NEW THIS WEEK – MONDAY 10 JANUARY 2011
Hi there everyone and welcome to this week’s newsletter. Well we start off with a big THANK YOU to all of you out there in the ether who visited our little website in December. We had a record number just short of 17,000 visitors and between you looked at over 1.3 million photos. How does that work then ? Well, everytime someone clicks on a photo to look at it, it counts towards. This means on average, each visitor looks at 76 photos ! So I hope you will continue to enjoy visiting Miliblog into 2011 with some exciting things to bring you throughout the year.
Also I’d like you all to welcome Footman James to Miliblog, our first advertiser. I’ve been insuring my Ford GPW Jeep with them for many years and so can speak from personal experience that they do a fine job and at a good price too. When you’re coming to renew your Military vehicle or indeed your classic car, then click through to their website for a price. Much better than the tubby opera singer on British TV at the moment !

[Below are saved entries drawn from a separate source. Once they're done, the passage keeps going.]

(* ===== verification/Device.v ===== *)
(** * Device: enrolling, approving and revoking devices, shares, recovery
    ([src/src/device.rs])

    The client calls of [Sync.v] composed as the program composes them.  The
    wait for approval is a loop over the polls, with what others do to the
    relay between two of them. *)

From Stdlib Require Import ZArith Lia Ascii String.
From S2P Require Import Prelude Text Record Merge Extern Crypto Log Keyring Validate Vault Crud Lifecycle Proto RelayDb Relay Sync.

#[local] Open Scope string_scope.
#[local] Open Scope list_scope.
#[local] Open Scope Z_scope.

Module EnrollError.
Inductive t :=
  | Sync (e : SyncError)
  | Vault (e : VaultError)
  | NoSuchDevice (code : string)
  | AmbiguousCode (code : string).
End EnrollError.
Abbreviation EnrollError := EnrollError.t.

(** [{b:02x}]. *)
Definition hex_digit (n : Z) : ascii := ascii_of_nat (Z.to_nat (if n <? 10 then 48 + n else 87 + n)).
Definition hex_byte (b : byte) : string :=
  String (hex_digit (byte_val b / 16)) (String (hex_digit (byte_val b mod 16)) "").

Section device.
Context `{Aead} `{Hkdf} `{X25519} `{Ed25519} `{Argon2} `{Bip39} `{Base64} `{HashOrder}.
Context `{MsgPack Keyring} `{MsgPack Rec} `{MsgPack Snapshot} `{JsonText Meta}.
Context `{JsonText EnrollReq} `{JsonText PushReq} `{JsonText ApproveReq} `{JsonText RevokeReq}.
Context `{JsonText RotateReq} `{JsonText ShareGrantReq} `{JsonText ShareRotateReq}.
Context {N : Type} `{RT : Transport N} (rng : Entropy).
#[local] Open Scope mon_scope.

Abbreviation DM := (M (Client N) EnrollError).

(** [?] on a client call and on a vault operation. *)
Definition from_sync {A} (m : M (Client N) SyncError A) : DM A :=
  λ c, let '(c, r) := m c in (c, res_map_err EnrollError.Sync r).
Definition from_vault {A} (m : VM A) : DM A :=
  λ c, let '(w, r) := m (c_world c) in
       (mkClient (c_net c) w (c_draws c), res_map_err EnrollError.Vault r).

(** A fingerprint of a public key: its first four bytes in hex, grouped. *)
Definition short_code (ed25519_pub_b64 : string) : string :=
  let bytes := default [] (b64_decode ed25519_pub_b64) in
  String.concat "" (imap (λ i b, (if Nat.eqb i 2 then "-" else "") +:+ hex_byte b) (take 4 bytes)).

Definition list_devices : DM (list DeviceInfo) :=
  from_sync (do resp <- signed_get rng as_devices ReqDevices "devices"; sret (devices_list resp)).

(** [to_lowercase] on the code: a code with letters outside ASCII names no
    device either way, only the error would spell it differently. *)
Definition find_by_code (code : string) : DM DeviceInfo :=
  let code := to_ascii_lowercase code in
  do devices <- list_devices;
  match filter (λ d, short_code (di_ed25519_b64 d) = code) devices with
  | [] => sfail (EnrollError.NoSuchDevice code)
  | [d] => sret d
  | _ => sfail (EnrollError.AmbiguousCode code)
  end.

(** The key list sealed for one device. *)
Definition decode_pub (b64 what : string) : DM PubKey :=
  slift (ok_or (EnrollError.Sync (bad what)) (b ← b64_decode b64; try_into 32 b)).
Definition wrap_for (key_list : bytes) (d : DeviceInfo) : DM WrappedFor :=
  do x_pub <- decode_pub (di_x25519_b64 d) "x25519_pub";
  do ed <- decode_pub (di_ed25519_b64 d) "ed25519_pub";
  do eph <- fresh (e_key rng);
  do nonce <- fresh (e_nonce rng);
  sret (mkWrappedFor (di_ed25519_b64 d)
          (b64_encode (wrap_vault_key eph nonce key_list x_pub (arr_bytes ed)))).

Definition post_ok (route : Signed → request) (body : string) : DM unit :=
  from_sync (do _ <- post rng as_push route body; sret tt).

(** Approve a pending device; returns its name. *)
Definition approve (code : string) : DM string :=
  do target <- find_by_code code;
  do v <- the_vault;
  do w <- wrap_for (share_key_list (v_keyring v) NIL) target;
  run post_ok ReqApprove (json_to_string (mkApproveReq (wf_device_b64 w) (wf_wrapped_b64 w)));
  sret (di_name target).

Definition revoke (code : string) : DM string :=
  do target <- find_by_code code;
  run post_ok ReqRevoke (json_to_string (mkRevokeReq (di_ed25519_b64 target)));
  sret (di_name target).

(** The devices of a list, in order, each with the key list wrapped for it. *)
Fixpoint wrap_all (key_list : bytes) (l : list DeviceInfo) : DM (list WrappedFor) :=
  match l with
  | [] => sret []
  | d :: l =>
      do w <- wrap_for key_list d;
      do ws <- wrap_all key_list l;
      sret (w :: ws)
  end.

Definition revoke_and_rotate (code phrase : string) : DM string :=
  do target <- find_by_code code;
  do name <- revoke code;
  do nonce <- fresh (e_nonce rng);
  do epoch <- from_vault (Lifecycle.rotate phrase nonce);
  do v <- the_vault;
  let key_list := share_key_list (v_keyring v) NIL in
  do devices <- list_devices;
  do wrapped <- wrap_all key_list
    (filter (λ d, ¬ (di_revoked d = true ∨ di_ed25519_b64 d = di_ed25519_b64 target)) devices);
  run post_ok ReqRotate (json_to_string (mkRotateReq epoch wrapped));
  sret name.

(* ---------------------------------------------------------------- *)
(** ** Shares *)

Fixpoint wrap_for_codes (key_list : bytes) (codes : list string) : DM (list WrappedFor) :=
  match codes with
  | [] => sret []
  | code :: codes =>
      do d <- find_by_code code;
      do w <- wrap_for key_list d;
      do ws <- wrap_for_codes key_list codes;
      sret (w :: ws)
  end.

Definition grant (share : Uuid) (wrapped : list WrappedFor) : DM unit :=
  do v <- the_vault;
  post_ok ReqShareGrant (json_to_string
    (mkShareGrantReq (b64_encode (arr_bytes share)) (share_epoch (v_keyring v) share) wrapped)).

(** The draws of [v.add]. *)
Definition fresh_draw {E} : M (Client N) E Draw :=
  do record_id <- fresh (e_uuid rng);
  do entry_id <- fresh (e_uuid rng);
  do nonce <- fresh (e_nonce rng);
  do now <- fresh (e_now rng);
  sret (mkDraw record_id entry_id nonce now).

Definition create_share (name : string) (member_codes : list string) : DM Uuid :=
  do v <- the_vault;
  run sguard (match resolve_share v name with None => true | Some _ => false end)
        (EnrollError.Vault (VaultError.Duplicate "share" name));
  do id <- fresh (e_uuid rng);
  do key <- fresh (e_key rng);
  do nonce <- fresh (e_nonce rng);
  do share <- from_vault (Lifecycle.create_share id key nonce);
  do draw <- fresh_draw;
  run from_vault (add Kind.ShareName "name" name (mkShareName name (b64_encode (arr_bytes share))) draw);
  do v <- the_vault;
  let key_list := share_key_list (v_keyring v) share in
  do wrapped <- wrap_for_codes key_list member_codes;
  do own <- wrap_for_codes key_list [short_code (ed25519_pub_b64 (v_meta v))];
  run grant share (wrapped ++ own);
  sret share.

Definition not_member : EnrollError :=
  EnrollError.Vault (VaultError.Corrupt "you are not a member of this share").

Definition share_add (share : Uuid) (member_codes : list string) : DM unit :=
  do v <- the_vault;
  run sguard (has_share (v_keyring v) share) not_member;
  do wrapped <- wrap_for_codes (share_key_list (v_keyring v) share) member_codes;
  grant share wrapped.

(** Every approved device: a rotation rewraps for the members among them. *)
Definition share_members : DM (list string) :=
  do devices <- list_devices;
  sret (di_ed25519_b64 <$> filter (λ d, di_approved d = true ∧ di_revoked d = false) devices).

Definition share_remove (share : Uuid) (member_code : string) : DM string :=
  do v <- the_vault;
  run sguard (has_share (v_keyring v) share) not_member;
  do target <- find_by_code member_code;
  do key <- fresh (e_key rng);
  do nonce <- fresh (e_nonce rng);
  do epoch <- from_vault (rotate_share share key nonce);
  do v <- the_vault;
  do members <- share_members;
  do wrapped <- wrap_for_codes (share_key_list (v_keyring v) share)
    (short_code <$> filter (λ ed_b64, ed_b64 ≠ di_ed25519_b64 target) members);
  run post_ok ReqShareRotate (json_to_string
    (mkShareRotateReq (b64_encode (arr_bytes share)) epoch wrapped [di_ed25519_b64 target]));
  sret (di_name target).

(* ---------------------------------------------------------------- *)
(** ** Joining *)

(** One poll: the wrapped key, once approved. *)
Definition poll_wrapped : M (Client N) SyncError (option string) :=
  do resp <- signed_get rng as_wrapped ReqWrapped "wrapped";
  sret (if wr_approved resp then wr_wrapped_b64 resp else None).

(** Poll, install the key list or wait: [None] while pending after every poll.
    Each element of [between] is what happens to the relay before a poll. *)
Fixpoint wait_for_key (between : list (N → N)) : DM (option unit) :=
  match between with
  | [] => sret None
  | others :: between =>
      run sput (λ c, mkClient (others (c_net c)) (c_world c) (c_draws c));
      do wrapped <- from_sync poll_wrapped;
      match wrapped with
      | None => wait_for_key between
      | Some wrapped_b64 =>
          do v <- the_vault;
          do blob <- slift (ok_or (EnrollError.Sync (bad "wrapped_key")) (b64_decode wrapped_b64));
          do list <- slift (res_map_err (λ e, EnrollError.Vault (VaultError.Crypto e))
            (unwrap_vault_key (kr_x25519_secret (v_keyring v)) blob (arr_bytes (Sync.ed25519_pub v))));
          do nonce <- fresh (e_nonce rng);
          run from_vault (set_vault_key list nonce);
          sret (Some tt)
      end
  end.

(** [on_pending] is the caller's callback: it shows the code to approve. *)
Definition join (relay : string) (on_pending : string → N → N) (between : list (N → N)) : DM (option unit) :=
  run from_vault (set_relay_url relay);
  do approved <- from_sync (enroll rng);
  if approved : bool then sret (Some tt)
  else
    do v <- the_vault;
    let code := short_code (ed25519_pub_b64 (v_meta v)) in
    run sput (λ c, mkClient (on_pending code (c_net c)) (c_world c) (c_draws c));
    wait_for_key between.

(** The recovery key a joining device does not know: [[0u8; 32]]. *)
Definition zeros : PubKey := dexist (replicate 32 Byte.x00) eq_refl.

(** A provisional vault under a throwaway key, then [join].  The disk is part of
    the result on every branch: what a failed or unfinished enrollment leaves
    behind is the provisional vault. *)
Definition enroll_and_wait (device_name passphrase : string) (id : Uuid) (provisional : Secret32)
    (x e : Secret32) (draw : InitDraw) (relay : string) (on_pending : string → N → N)
    (between : list (N → N)) (d : Disk) (net : N) : N * Disk * res EnrollError (option Vault) :=
  let '(d, r) := create device_name passphrase id provisional zeros x e draw d in
  match r with
  | Err err => (net, d, Err (EnrollError.Vault err))
  | Ok v =>
      let '(c, r) := join relay on_pending between (mkClient net (d, v) 0) in
      (c_net c, (c_world c).1, res_bind r (λ o, Ok ((λ _, (c_world c).2) <$> o)))
  end.

Definition uuid_from_b64 (b64 : string) : res EnrollError Uuid :=
  ok_or (EnrollError.Sync (bad "vault_id")) (b ← b64_decode b64; try_into 16 b).

(** Recovery on a machine whose disk is [d]: prove the phrase to the relay, and
    create a vault under the id it answers. *)
Definition recover (device_name passphrase phrase : string) (device : DeviceKeys) (draw : InitDraw)
    (relay : string) (d : Disk) (net : N) : N * Disk * res EnrollError Vault :=
  match keys_from_phrase phrase with
  | Err e => (net, d, Err (EnrollError.Vault (VaultError.Crypto e)))
  | Ok keys =>
      let recovery_pub := ed_public (recovery_signing keys) in
      let ed_pub := ed_public (ed25519 device) in
      let req := mkRecoverReq (b64_encode (arr_bytes recovery_pub)) device_name
        (b64_encode (arr_bytes ed_pub)) (b64_encode (arr_bytes (x_public (x25519 device))))
        (b64_encode (arr_bytes (ed_sign (recovery_signing keys) (arr_bytes ed_pub)))) in
      let '(net, rep) := send (ReqRecover req) net in
      match res_bind (res_map_err EnrollError.Sync
                        (res_bind rep (λ rep, ok_or SyncError.Http (as_recover rep))))
                     (λ resp, uuid_from_b64 (recovered_vault_b64 resp)) with
      | Err e => (net, d, Err e)
      | Ok id =>
          let '(d, r) :=
            create_with_keys device_name passphrase id (vault_key keys) recovery_pub device draw d in
          match r with
          | Err e => (net, d, Err (EnrollError.Vault e))
          | Ok v =>
              let '(w, r) := set_relay_url relay (d, v) in
              (net, w.1, res_map_err EnrollError.Vault (res_bind r (λ _, Ok w.2)))
          end
      end
  end.
End device.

We start with an unusual photo of a Canadian CC60L 3 Tonner lorry shipped over to North Africa and then captured by the German Afrika Korps and put to good use. Then it’s been recaptured or liberated by the Allied Forces, and is possibly off to Base Workshops for a rebuild.
Next is a query one for you all out there. What is the vehicle below ? It’s in the Far East and with British Army markings on the door of L5143993. Is it a Dodge or a Ford ? Please email us at email@example.com if you can help !
And now one for the motorcycle experts. At first I thought this was a Harley Davidson WLA 750, but on closer inspection, the front forks are different. Could it be an Indian 741B ? Again looking from the uniform and the trees in the background, I think this is another Far East photo.
And finally yet another mystery for you to solve !!! Can anyone identify this vehicle ? Is it an M5 Half Track, a Bedford QLT troop carrier or what ? Clues are the locking mechanism for the door ! Sorry now prizes for the answer this week since I don’t know myself !
So I hope the snow and ice have all gone for you now and we’ll see you all again next week.
NEW THIS WEEK – MONDAY 3 JANUARY 2011
Hello to you all and a Very Happy New Year for 2011 ! This year is going to be an even better one for us all. The economy is getting better and it’s going to be a magnificant Summer.
While our main passion is for military vehicles, we love to see other areas of military hardware. These can be ships as well as aircraft, which is a whole separate area altogether covered by specialist magazines and websites I know, but I doesn’t harm to add a few here and there to Miliblog !
So to start the year off, I thought I’d just show some samples from our aircraft collection as a variety. So we start off with an old photo of mine taken at the Weston Park Airshow, in the mid 1980′s. These were great shows that used to feature some rare aircraft, but some how they just stopped. It’s an American Catalina flying-boat or seaplane, flying very low indeed over the trees.
A lovely photo of a German Junkers JU52, with German parachute troops (Fallschirmjager) helping unload it’s motorcycle cargo.
Now one of everyone’s favourite aircraft, one of the British RAF V-Bombers of the 1960′s. The Avro Vulcan with it’s magnificant delta wing and anyone lucky enough to have seen one at an airshow will know how those powerful engines make the earth move, when on full throttle as the aircraft goes into a steep climb .
And finally to complete our week of aircraft, we have another British RAF plave of the 1950′/1960′s. If you like to get close and actually touch aircraft, then this one is for you. It stands at the entrance to the aircraft museum at RAF Cosford and you can just park next to it and walk all around. No barriers or ‘Do Not Touch’ signs. Surprisingly, to tap your fingers on it is like tapping the side of an empty tin can !!!
So have a great week and we will see you soon.